Sadaka, insanın başkasına sevap gayesiyle Allah rızâsı için verdiği şeydir. Burada ise farz olan zekât manasında kullanılmıştır.

Buna göre hadisin "beşten az olan devede zekât yoktur" fıkrası, de­velerin nisabının beş deve olduğuna delâlet etmektedir. Şu halde beşten az devesi olan kimse develerinin zekâtım vermekle mükellef değildir.

Hadisin "beş ukiyyeden az olan "gümüş"de zekât yoktur" fıkrasına gelince:

"Evâk" kelimesini, Buhârî ile Ebû Dâvûd "ya"sız diye Müslim de "ya ve rivayet etmişlerdir.Her ikisi de "ukiyye"nin çoğuludur ve Nevevî'nin dediği gibi her iki rivayet de sahihtir. Arabcada bu kelimenin vakiyye diye kullanılmasını lügat âlimleri hoş karşılamamışlar dır.

Ukiyye kelimesi her ne kadar dilimizde "okka" diye geçmekte ise de, ikisi ağırlık yönünden farklıdır.
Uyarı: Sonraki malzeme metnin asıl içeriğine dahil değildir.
(** [try { m } catch (error) { h(error) }]. *)
Fixpoint catch {A} (m : prog A) (h : error -> prog A) : prog A :=
  match m with
  | Ret a => Ret a
  | Raise e => h e
  | Fetch req k => Fetch req (fun r => catch (k r) h)
  | Console msg k => Console msg (catch k h)
  end.

(** [error.message]. *)
Definition messageOf (e : error) : string :=
  match e with
  | FetchError reason => reason
  | Error msg => msg
  | TypeError what => what
  end.

Definition getAnkiConnectVersion : prog jsval := ankiRequest "version" NoParams.

Definition isAnkiConnectAvailable : prog bool :=
  catch (ankiRequest "version" NoParams;; Ret true)
        (fun _ => Console "AnkiConnect not available:" (Ret false)).

(** The object that [getAnkiStatus] returns. *)
Inductive status : Type :=
  | Available (version : jsval) (deckCount : nat) (hasArxivDeck : bool) (decks : jsval)
  | Unavailable (error : string).

(** [deckNames.length], of an array or a string. *)
Definition lengthOf (v : jsval) : nat :=
  match v with
  | JArr l => length l
  | JStr s => String.length s
  | _ => 0
  end.

Definition getAnkiStatus : prog status :=
  catch
    (version ← getAnkiConnectVersion;
     deckNames ← getDeckNames;
     hasArxivDeck ← includesArxiv deckNames;
     Ret (Available version (lengthOf deckNames) hasArxivDeck deckNames))
    (fun error => Ret (Unavailable (messageOf error))).

(** The reply to [deckNames] tells that there is no deck "arxiv". *)
Definition lacksArxiv (r : reply) : bool :=
  match r with
  | Data names err =>
      negb (toBoolean err) &&
      match includesArxiv names with
      | Ret present => negb present
      | _ => false
      end
  | _ => false
  end.

(** The reply carries a result and no error. *)
Definition answered (r : reply) : bool :=
  match r with
  | Data _ err => negb (toBoolean err)
  | _ => false
  end.

(** ** The short title *)

(** [s.split(/\s+/)]: the pieces between the runs of white space; [inRun]
    tells that the code unit before was white space. *)
Fixpoint splitRuns (inRun : bool) (s : string) : list string :=
  match s with
  | EmptyString => [EmptyString]
  | String c r =>
      if isWhiteSpace c
      then if inRun then splitRuns true r else EmptyString :: splitRuns true r
      else match splitRuns false r with
           | [] => [String c EmptyString]
           | w :: ws => String c w :: ws
           end
  end.

Definition splitWhiteSpace (s : string) : list string := splitRuns false s.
Âlimlerin hepsi bir "ukiyye"nin kırk dirhem olduğu hususunda itti­fak etmişlerdir. Bu, Ehl-i Hicaz'ın ukiyyesi olduğundan, "Hicaz ukiyyesi" diye bilinmektedir. Her yerin kendisine mahsus bir ukiyyesi vardır. Bazı yerlerde yedi miskâle, bazı yerlerde de dokuz miskâle bir "ukiyye" demiş­lerdir. Fakat şer'an nisaba ölçü olan ukiyye, her yerde kırk dirhemdir. Bu sebeple vaktiyle memleketimizde 400 dirhem olarak bilinip kullanılan okka ayrı bir şeydir karıştırmamak gerekir.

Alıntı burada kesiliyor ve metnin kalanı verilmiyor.